Clinical informatics has grown significantly in particular through electronic health records. Dr. Orenstein says over 90% of health systems with more than 100 beds use electronic health records. Most organizations are moving towards greater investment in clinical informatics to ensure clinical experts are involved in electronic health record design.
These are some of the projects involving informatics that have been completed by Dr. Orenstein and his team and are currently being used: Increasing influenza vaccination rates, reducing medication errors in ketogenic diet patients, improving antibiotic stewardship in the neonatal intensive care unit, improving the use of guidelines for common pediatric diseases (e.g. asthma, musculoskeletal infections), and identifying patients who have metabolic diseases when they show up to the Emergency Department looking healthy, but are at risk for decompensating quickly.
On average, it takes three to six months to really understand each process, develop a plan, and implement it. It generally takes another three to six months to determine if the electronic health record design really leads to the intended improvements. Since Dr. Orenstein started this research in 2018, there are around ten projects in production that demonstrate improved outcomes, two publications, and five manuscripts in progress. This work is funded by Children’s, National Library of Medicine ($225,000 grant), Agency for Healthcare Research and Quality (R03 for $100,000), and the National Blood Foundation ($75,000).
What’s next for this research? On the internal side, Dr. Orenstein would like to scale it up at Children’s. Whenever there’s quality and safety problems, the team tries getting human factor engineering into their design process. Another goal is to do more scientific implementations. Dr. Orenstein says, “we are blessed with hospitals that are similar to each other, but also different… one goal is to move to a model where we pull data automatically in all the areas where we might implement a change, but we actually implement in stages. By implementing in stages, we can compare our performance in places where we intervened to places we haven’t intervened or within the place we intervened before and after.”
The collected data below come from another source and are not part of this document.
Lemma Close_spec h i sub :
  hub_wf h → hb_heap h !! i = Some sub →
  hub_wf (Close h i) ∧ hb_heap (Close h i) = hb_heap h ∧ ∀ j k, j ∈ subsAt (Close h i) k ↔ j ∈ subsAt h k ∧ j ≠ i.
Proof.
  intros Hwf Hi. rewrite /Close Hi.
  assert (∀ k, k ≠ sb_key sub → i ∉ subsAt h k) as Hother.
  { intros k Hk Hin. destruct (watched_sub _ _ _ Hwf Hin) as (s' & Hs' & Hk'). congruence. }
  split_and!; [|done|].
  - apply setStripe_wf; [done|]. intros st Hst k m. rewrite /dropSub.
    destruct (st !! sb_key sub) as [m0|] eqn:Em; [|by left]. case_bool_decide as Hempty.
    + rewrite lookup_delete. case_decide; [done|by left].
    + rewrite lookup_insert. case_decide as Hk; [|by left]. intros [= <-]. right. subst k. split_and!; [done..|].
      intros j [Hj _]%elem_of_difference. by apply (hw_at _ Hwf _ _ _ _ Hst Em).
  - intros j k. rewrite subsAt_setStripe //. case_decide as Hs; cycle 1.
    { split; [|by intros [? _]]. intros Hj. split; [done|]. intros ->. eapply Hother; [|done]. congruence. }
    destruct (stripe_at h k Hwf) as [st Hst]. specialize (Hother k). rewrite /subsAt Hst /= in Hother |- *.
    rewrite /dropSub. destruct (decide (k = sb_key sub)) as [->|Hk].
    + destruct (st !! sb_key sub) as [m0|] eqn:Em; cbn; [|rewrite Em; cbn; set_solver].
      case_bool_decide as Hempty; [rewrite lookup_delete_eq|rewrite lookup_insert_eq]; cbn; set_solver.
    + specialize (Hother Hk). destruct (st !! sb_key sub) as [m0|]; [|set_solver].
      case_bool_decide; [rewrite lookup_delete_ne //|rewrite lookup_insert_ne //]; set_solver.
Qed.

(** ** The interleaving invariant *)

(** The event of a running [Notify] that [i] does not have yet. *)
Definition pending (s : HState) (i : nat) (k : string) : list Event :=
  match hs_busy s !! stripeOf k with
  | Some (e, l, b) => if decide (ev_Key e = k ∧ i ∈ (if b : bool then tail l else l)) then [e] else []
  | None => []
  end.

(** [i] has the event of a running [Notify] but not its wakeup. *)
Definition sending (s : HState) (i : nat) (k : string) : Prop :=
  ∃ e l, hs_busy s !! stripeOf k = Some (e, i :: l, true) ∧ ev_Key e = k.

Definition awake (s : HState) (i : nat) (k : string) (sub : Sub) : Prop :=
  sb_ch sub = true ∨ i ∈ hs_reading s ∨ sending s i k.

Record sub_ok (s : HState) (i : nat) (k : string) (sub : Sub) (seen got : list Event) : Prop := {
  so_since : default 0 (hs_since s !! i) ≤ length (hs_log s);
  so_events : events_since s i k = seen ++ pending s i k;
  so_last : sb_last sub = default zero_event (last seen);
  so_wake : awake s i k sub ∨ last got = last seen;
  so_cause : awake s i k sub → seen ≠ [];
  so_follows : follows got seen
}.

Record hinv (s : HState) : Prop := {
  hi_wf : hub_wf (hs_hub s);
  hi_reading i : i ∈ hs_reading s → is_Some (hb_heap (hs_hub s) !! i);
  hi_busy x e l b : hs_busy s !! x = Some (e, l, b) →
    x = stripeOf (ev_Key e) ∧ NoDup l ∧ ∀ i, i ∈ l → watches s i (ev_Key e);
  hi_sub i k : watches s i k → ∃ sub seen got,
    hb_heap (hs_hub s) !! i = Some sub ∧ hs_seen s !! i = Some seen ∧ hs_got s !! i = Some got ∧
    sub_ok s i k sub seen got
}.

Lemma follows_app got seen e : follows got seen → follows got (seen ++ [e]).
Proof.
  intros (js & Hs & Hf). exists js. split; [done|]. eapply Forall2_impl; [exact Hf|].
  intros j x. apply lookup_app_l_Some.
Qed.

Lemma follows_read got seen e : follows got seen → last seen = Some e → follows (got ++ [e]) seen.
Proof.
  intros (js & Hs & Hf) He. exists (js ++ [pred (length seen)]). rewrite last_lookup in He. split.
  - apply StronglySorted_snoc; [done|]. apply Forall_forall. intros j Hj.
    apply list_elem_of_lookup_1 in Hj as [n Hn]. destruct (Forall2_lookup_l _ _ _ _ _ Hf Hn) as (x & _ & Hx).
    apply lookup_lt_Some in Hx. lia.
  - apply Forall2_app; [done|]. by constructor.
Qed.

Lemma watched_key s i k k' : hinv s → watches s i k → watches s i k' → k = k'.
Proof.
  intros Hs H1 H2. destruct (watched_sub _ _ _ (hi_wf _ Hs) H1) as (s1 & E1 & <-).
  destruct (watched_sub _ _ _ (hi_wf _ Hs) H2) as (s2 & E2 & <-). congruence.
Qed.

(** What [sub_ok] reads of a state. *)
Lemma sub_ok_ext s s' i k sub sub' seen got :
  sub_ok s i k sub seen got →
  events_since s' i k = events_since s i k → default 0 (hs_since s' !! i) ≤ length (hs_log s') →
  hs_busy s' !! stripeOf k = hs_busy s !! stripeOf k → (i ∈ hs_reading s' ↔ i ∈ hs_reading s) →
  sb_ch sub' = sb_ch sub → sb_last sub' = sb_last sub → sub_ok s' i k sub' seen got.
Proof.
  intros [H1 H2 H3 H4 H5 H6] Hev Hsn Hb Hr Hch Hl.
  assert (awake s' i k sub' ↔ awake s i k sub) as Haw by by rewrite /awake /sending Hb Hr Hch.
  split; [done| | |by rewrite Haw|by rewrite Haw|done].
  - by rewrite Hev H2 /pending Hb.
  - by rewrite Hl.
Qed.

Lemma hinv_init : hinv hinit.
Proof.
  split; [apply NewHub_wf|done|done|]. intros i k Hi. exfalso. revert Hi. rewrite /watches /subsAt /=.
  destruct (lookup_lt_is_Some_2 (replicate numStripes (∅ : stripe)) (stripeOf k)) as [st Hst];
    [rewrite length_replicate; apply stripeOf_lt|].
  rewrite Hst. apply lookup_replicate in Hst as [-> _]. cbn. rewrite lookup_empty. set_solver.
Qed.

Lemma hinv_subscribe s a h' i :
  hinv s → free s (sa_Key a) → Subscribe (hs_hub s) a = Some (h', i) →
  hinv {| hs_hub := h'; hs_busy := hs_busy s; hs_reading := hs_reading s; hs_log := hs_log s;
          hs_since := <[i := length (hs_log s)]> (hs_since s); hs_seen := <[i := []]> (hs_seen s);
          hs_got := <[i := []]> (hs_got s) |}.
Proof.
  intros Hs Hfree Hsub. destruct (Subscribe_spec _ _ _ _ (hi_wf _ Hs) Hsub) as (Hwf & Hnone & Hheap & Hat).
  assert (∀ j k, watches s j k → j ≠ i) as Hne.
  { intros j k Hj ->. destruct (watched_sub _ _ _ (hi_wf _ Hs) Hj) as (? & ? & _). congruence. }
  split; cbn; [done| | |].
  - intros j Hj. rewrite Hheap lookup_insert. case_decide; [done|]. by apply (hi_reading _ Hs).
  - intros x e l b Hb. destruct (hi_busy _ Hs _ _ _ _ Hb) as (? & ? & Hl). split_and!; [done..|].
    intros j Hj. apply Hat. left. by apply Hl.
  - intros j k [Hj|[-> ->]]%Hat.
    + pose proof (Hne _ _ Hj). rewrite Hheap !lookup_insert_ne //.
      destruct (hi_sub _ Hs _ _ Hj) as (sub & seen & got & E1 & E2 & E3 & Hok). exists sub, seen, got. split_and!; [done..|].
      eapply sub_ok_ext; [exact Hok|..]; rewrite /events_since /= ?lookup_insert_ne //. apply Hok.
    + rewrite Hheap !lookup_insert_eq. exists (newSub a), [], []. split_and!; [done..|].
      assert (¬ awake s i (sa_Key a) (newSub a)) as Hno.
      { intros [?|[Hr|(e & l & Hb & _)]]; [done| |congruence]. apply (hi_reading _ Hs) in Hr as [? ?]. congruence. }
      split; [by rewrite /= lookup_insert_eq| |done|by right|by intros ?%Hno|exists []; split; constructor].
      by rewrite /events_since /pending /= lookup_insert_eq /= drop_all Hfree.
Qed.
On the external side, Dr. Orenstein hopes to develop innovative designs with partners at Children’s, identify what works and what does not, and then scale up by involving colleagues at other institutions to have a larger impact on patient outcomes.
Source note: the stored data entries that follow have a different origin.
Lemma proclaim_refines f k c t v :
  wf f →
  abs (proclaim f k c t v).1 = foldl micro (abs f) (if fenced (abs f) k c t then [MPublish k v] else []) ∧
  r_Outcome (proclaim f k c t v).2 =
    if fenced (abs f) k c t then OUTCOME_VALUE_UPDATED
    else if is_holder (abs f) c k then OUTCOME_STALE_TOKEN else OUTCOME_NOT_HOLDER.
Proof.
  intros Hwf. rewrite /proclaim /fenced. cbn [a_locks abs].
  destruct (locks f !! k) as [lk|] eqn:Hk; [|by rewrite /is_holder /= Hk].
  rewrite (holder_guard _ _ _ _ Hwf Hk) (is_holder_lookup _ _ _ _ Hk).
  case_bool_decide as Hc; [|done]. cbn [negb andb].
  destruct (lk_token lk =? t); [|done]. cbn [negb fst snd foldl micro]. split; [|done].
  rewrite abs_emit /= Hk. by rewrite (lo_name _ _ _ (wfx_locks _ _ _ _ Hwf _ _ Hk)).
Qed.

Lemma dispatch_refines f cmd :
  wf f →
  abs (dispatch f cmd).1 = foldl micro (abs f) (plan (abs f) cmd) ∧
  r_Outcome (dispatch f cmd).2 = outcome_of (abs f) cmd.
Proof.
  intros Hwf. destruct cmd; cbn [dispatch plan outcome_of];
    auto using acquire_refines, release_refines, cancelWait_refines, proclaim_refines.
  - rewrite /leaseGrant. split; [|done]. simpl. apply AState_eq; [done| |done..]. by rewrite /= fmap_insert.
  - rewrite /leaseKeepAlive live_abs lookup_abs_lease.
    destruct (leases f !! client_id) as [ls|] eqn:Hl; [|done]. simpl.
    split; [|done]. apply AState_eq; [done| |done..]. by rewrite /= fmap_insert.
  - rewrite /leaseRevoke live_abs. destruct (leases f !! client_id) as [ls|] eqn:Hl; [|done].
    split; [|done]. by eapply dropLease_refines.
  - rewrite /leaseExpire lookup_abs_lease. destruct (leases f !! client_id) as [ls|] eqn:Hl; [|done].
    simpl. destruct (now_unix_nano <? ls_expireAt ls); [done|]. split; [|done]. by eapply dropLease_refines.
Qed.
End dispatch.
Beyond the research, Dr. Orenstein says he’s excited that trainees get to learn about informatics. “I’m most excited about the education side. Clinical informatics is a route for fellows and residents to be more effective in their clinical research and quality improvement work. I’m proud we developed an elective in clinical informatics. We’ve had 16 participants in our first year and a half. We also now have a physician builder program where physicians are learning how to build new things in electronic health records and they get to learn about analytics. I want to expand the number of people with these skills who can go on to have a greater impact on children’s health.”